» **Work to be completed**
Exactly as they appear, copy the lines from the start of the entries below to the line containing "pose proof (iblock_low rp", both ends included.

» **Provided information**
******
Lemma finish_ok args s root new :
  image s (root :: new) -> f_data root = concat (root_entries args) -> i_type (f_ino root) = T_DIR ->
  Forall2 (fun a f => f_data f = contents a /\ i_type (f_ino f) = T_FILE) args new ->
  Forall copyable args -> Z.of_nat (length (f_data root)) <= (MAXFILE - 1) * BSIZE ->
  exists s' rp, finish s = Ok tt s' /\ freeblock s' = freeblock s /\
    built args (img s') (freeblock s') rp (f_ino <$> new).
Proof.
  intros I Hd Ht H2 Ha Hmax. pose proof I as [I1 I2 I3 I4 I5 I6 I7 I8].
  pose proof (I7 0%nat root eq_refl) as [S1 S2 S3 S4 S5 S6 S7].
  set (n := length (f_data root)) in *.
  assert (En : n = (16 * (length args + 2))%nat).
  { unfold n. rewrite Hd. unfold root_entries. cbn [concat]. rewrite !length_app, !length_dirent, length_entries. lia. }
  set (off := (Z.of_nat n / BSIZE + 1) * BSIZE).
  set (rp := set_size off (f_ino root)). set (root' := MkFile rp (f_data root) (f_nb root)).
  assert (Hr : 0 <= i_inum rp < 200) by (cbn; lia).
  assert (Hlen : length (root_entries args) = (length args + 2)%nat).
  { unfold root_entries. cbn [length]. rewrite length_entries_from. lia. }
  assert (Hnb : f_nb root = (Z.of_nat n + BSIZE - 1) / BSIZE).
  { destruct S1 as [-> _]. fold n. fs_consts. lia. }
  assert (Hoff : 0 <= off < 2 ^ 32 /\ off mod DIRENT = 0) by (unfold off; fs_consts; lia).
  assert (Hfit : dinode_fits rp).
  { eapply (fits _ _ _ 0%nat root); try done; cbn [rp set_size i_size]; lia. }
  set (v1 := with_inode rp (img s)).
  set (bm := foldl (fun buf i => set_bit i buf) zeroes (seqZ 0 (freeblock s))).
  set (v2 := zset v1 58 bm).
  pose proof (iblock_low rp Hr) as Hib. pose proof (g_fb _ _ _ I1) as Hfb0. rewrite nmeta_value in Hfb0. unfold FSSIZE in I4.
  exists (MkMkfs v2 1000 (freeinode s) (freeblock s)), rp. split_and!; [|done|].
  { unfold finish.
    replace ROOTINO with (i_inum (f_ino root)) by (rewrite S4; done).
    rewrite (bind_ok _ _ _ _ _ (rinode_ok (f_ino root) s Hr I2 S2 S3)). cbv zeta. rewrite S5. fold n.
    rewrite (xint_small (Z.of_nat n)) by (fs_consts; lia). fold off. rewrite xint_small by lia. fold rp.
    rewrite (bind_ok _ _ _ _ _ (winode_ok rp s Hr I2)). erewrite bind_ok by reflexivity. cbn [freeblock]. unfold balloc.
    fs_consts. rewrite (proj2 (Z.ltb_lt _ (512 * 8))) by lia. cbn [negb]. fold bm. change (sb_bmapstart sb) with 58.
    unfold wsect, modify. cbn [img sectors freeinode freeblock]. done. }
  cbn [img freeblock].
  assert (Hhigh : forall b, nmeta <= b -> v2 b = img s b).
  { intros b Hb. rewrite nmeta_value in Hb. unfold v2, v1, with_inode. rewrite !zset_ne by lia. done. }
  assert (Hbok : forall b, block_ok (v2 b)).
  { intros b. unfold v2, v1, with_inode, zset. destruct (b =? 58).
    - unfold bm. clear. generalize (seqZ 0 (freeblock s)). intros l.
      assert (Hz : block_ok zeroes) by done. revert Hz. generalize zeroes. induction l as [|i l IH]; intros x Hx; [done|].
      cbn. apply IH. by apply block_ok_set_bit.
    - destruct (b =? iblock sb rp); [|apply I1]. pose proof (g_ok _ _ _ I1 (iblock sb rp)) as Hok. unfold block_ok in *.
      rewrite length_write_dinode; [done|apply Hfit|]. rewrite Hok. apply dinode_off_bound. }
  pose proof (good_meta _ _ _ 0 root rp I1 eq_refl eq_refl) as G1. cbn [insert list_insert] in G1. fold root' in G1.
  pose proof (good_low _ v2 _ _ G1 Hhigh Hbok) as G2.
  assert (Hused : forall b, 0 <= b < FSSIZE -> used sb v2 b = (b <? freeblock s)).
  { intros b Hb. unfold FSSIZE in Hb. unfold used. change (sb_bmapstart sb) with 58. fs_consts.
    rewrite Z.div_small, Z.mod_small by lia. unfold v2. rewrite zset_eq. unfold bm.
    replace (freeblock s) with (Z.of_nat (Z.to_nat (freeblock s))) by lia.
    rewrite clear_marked by (done || lia). destruct (b <? _); [done|].
    rewrite clear_testbit, negb_involutive. change zeroes with zeros. rewrite (byte_zeros (b / 8)) by (fs_consts; lia). apply Z.testbit_0_l. }
  assert (Hdisk : forall p, 0 <= i_inum p < 200 -> on_disk sb v1 p -> on_disk sb v2 p).
  { intros p Hp Hdp q. pose proof (iblock_low p Hp). unfold v2. rewrite zset_ne by lia. apply Hdp. }
  assert (Hroot : Z.of_nat (length (root_entries args)) mod 32 <> 0 -> file_ok sb v2 rp).
  { intros Hmod. apply (good_file_ok v2 (freeblock s) (root' :: new) 0 root' G2); try done; [by apply set_size_from_disk|].
    cbn [root' f_ino rp set_size i_size f_nb]. rewrite Hnb. unfold off. fs_consts. lia. }
  assert (Hnew : forall i f, new !! i = Some f -> (root' :: new) !! S i = Some f) by done.
  assert (Hmax' : forall i f, new !! i = Some f -> Z.of_nat (length (f_data f)) <= MAXFILE * BSIZE).
  { intros i f Hf. pose proof (g_owns _ _ _ G2 (S i) f Hf) as [_ O2 _ _ _ O6]. fs_consts. lia. }
  split.
  - unfold v2, v1, with_inode. rewrite !zset_ne by lia. rewrite I8. vm_compute. reflexivity.
  - exact Hused.
  - intros b Hb Hu. change (sb_size sb) with 1000 in Hb. rewrite Hused in Hu by done. apply Z.ltb_ge in Hu.
    change (datastart sb) with 59. lia.
  - split_and!; [apply Hdisk; [done|]|exact Ht|exact S4|apply S7]. apply on_disk_written; [done|apply I1].
  - intros Hmod. split; [by apply Hroot|exact Ht|]. cbn [rp set_size i_size]. apply Hoff.
  - intros k Hk. subst k. rewrite Hlen in Hk |- *. split; [cbn [rp set_size i_size]; unfold off; fs_consts; lia|].
    pose proof (g_owns _ _ _ G2 0%nat root' eq_refl) as [_ _ O3 _ _ _]. cbn [root' f_ino f_nb] in O3.
    destruct (decide (blk v2 rp (Z.of_nat (length args + 2) / 32) = 0)) as [|Hne]; [done|].
    apply O3 in Hne; [rewrite Hnb in Hne; fs_consts; lia|fs_consts; lia].
  - cbn [rp set_size i_size]. unfold root_entries. cbn [length]. rewrite length_entries_from. unfold off. fs_consts. lia.
  - intros i de Hde. destruct (concat_entry _ _ _ (root_entries_lengths args) Hde) as [Hl He].
    pose proof (lookup_lt_Some _ _ _ Hde) as Hlt. unfold root_entries in Hlt. cbn [length] in Hlt. rewrite length_entries_from in Hlt.
    apply list_eq. intros j. unfold entry. rewrite lookup_file_bytes. case_decide as Hj; [|symmetry; apply lookup_ge_None; lia].
    rewrite (ow_data _ _ (g_owns _ _ _ G2 0%nat root' eq_refl)) by (fs_consts; lia). cbn [root' f_data].
    rewrite Hd, nth_lookup. replace (Z.to_nat (16 * Z.of_nat i + Z.of_nat j)) with (16 * i + j)%nat by lia.
    rewrite He by done. destruct (lookup_lt_is_Some_2 de j) as [x ->]; [lia|done].
  - intros o Ho. cbn [rp set_size i_size] in Ho. unfold root_entries in Ho. cbn [length] in Ho. rewrite length_entries_from in Ho.
    rewrite (ow_data _ _ (g_owns _ _ _ G2 0%nat root' eq_refl)) by (unfold off in Ho; fs_consts; lia).
    apply nth_overflow. cbn [root' f_data]. fold n. lia.
  - apply Forall2_fmap_r. apply Forall2_same_length_lookup. split; [by eapply Forall2_length|].
    intros i a f Hai Hf. destruct (Forall2_lookup_lr _ _ _ _ _ _ H2 Hai Hf) as [Hc Htf].
    pose proof (I7 (S i) f Hf) as [B1 B2 B3 B4 B5 B6 B7].
    assert (Hri : 0 <= i_inum (f_ino f) < 200).
    { pose proof (lookup_lt_Some _ _ _ Hf). unfold NINODES in I6. cbn [length] in I6. lia. }
    assert (Hsz : 0 <= i_size (f_ino f) <= BSIZE * f_nb f).
    { rewrite B5. pose proof (g_owns _ _ _ G2 (S i) f Hf) as [_ _ _ _ _ O6]. lia. }
    split_and!; [|apply Hdisk; [done|]|done|apply B7|by rewrite B5, Hc|].
    + by apply (good_file_ok v2 (freeblock s) (root' :: new) (S i) f G2).
    + apply on_disk_other; try done; try lia; [apply I1|]. cbn [rp set_size i_inum]. rewrite S4, B4. lia.
    + rewrite <- Hc. apply (good_bytes v2 (freeblock s) (root' :: new) (S i) f G2); [done|by eapply Hmax'].
  - intros i p Hp. rewrite list_lookup_fmap in Hp. apply fmap_Some in Hp as (f & Hf & ->).
    rewrite (sf_inum _ _ _ (I7 (S i) f Hf)). lia.
  - intros i j p q bn bn' Hp Hq Hne Hbn Hbn'. rewrite <- (slot_blk v2 p), <- (slot_blk v2 q) by done.
    change (rp :: (f_ino <$> new)) with (f_ino <$> (root' :: new)) in Hp, Hq. rewrite list_lookup_fmap in Hp, Hq.
    apply fmap_Some in Hp as (f & Hf & ->), Hq as (g & Hg & ->). intros Hn E.
    destruct (g_inj _ _ _ G2 i f bn j g bn' Hf Hg ltac:(lia) ltac:(lia) E Hn). done.
Qed.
******
» **Exercise answer**
Lemma finish_ok args s root new :
  image s (root :: new) -> f_data root = concat (root_entries args) -> i_type (f_ino root) = T_DIR ->
  Forall2 (fun a f => f_data f = contents a /\ i_type (f_ino f) = T_FILE) args new ->
  Forall copyable args -> Z.of_nat (length (f_data root)) <= (MAXFILE - 1) * BSIZE ->
  exists s' rp, finish s = Ok tt s' /\ freeblock s' = freeblock s /\
    built args (img s') (freeblock s') rp (f_ino <$> new).
Proof.
  intros I Hd Ht H2 Ha Hmax. pose proof I as [I1 I2 I3 I4 I5 I6 I7 I8].
  pose proof (I7 0%nat root eq_refl) as [S1 S2 S3 S4 S5 S6 S7].
  set (n := length (f_data root)) in *.
  assert (En : n = (16 * (length args + 2))%nat).
  { unfold n. rewrite Hd. unfold root_entries. cbn [concat]. rewrite !length_app, !length_dirent, length_entries. lia. }
  set (off := (Z.of_nat n / BSIZE + 1) * BSIZE).
  set (rp := set_size off (f_ino root)). set (root' := MkFile rp (f_data root) (f_nb root)).
  assert (Hr : 0 <= i_inum rp < 200) by (cbn; lia).
  assert (Hlen : length (root_entries args) = (length args + 2)%nat).
  { unfold root_entries. cbn [length]. rewrite length_entries_from. lia. }
  assert (Hnb : f_nb root = (Z.of_nat n + BSIZE - 1) / BSIZE).
  { destruct S1 as [-> _]. fold n. fs_consts. lia. }
  assert (Hoff : 0 <= off < 2 ^ 32 /\ off mod DIRENT = 0) by (unfold off; fs_consts; lia).
  assert (Hfit : dinode_fits rp).
  { eapply (fits _ _ _ 0%nat root); try done; cbn [rp set_size i_size]; lia. }
  set (v1 := with_inode rp (img s)).
  set (bm := foldl (fun buf i => set_bit i buf) zeroes (seqZ 0 (freeblock s))).
  set (v2 := zset v1 58 bm).
  pose proof (iblock_low rp Hr) as Hib. pose proof (g_fb _ _ _ I1) as Hfb0. rewrite nmeta_value in Hfb0. unfold FSSIZE in I4.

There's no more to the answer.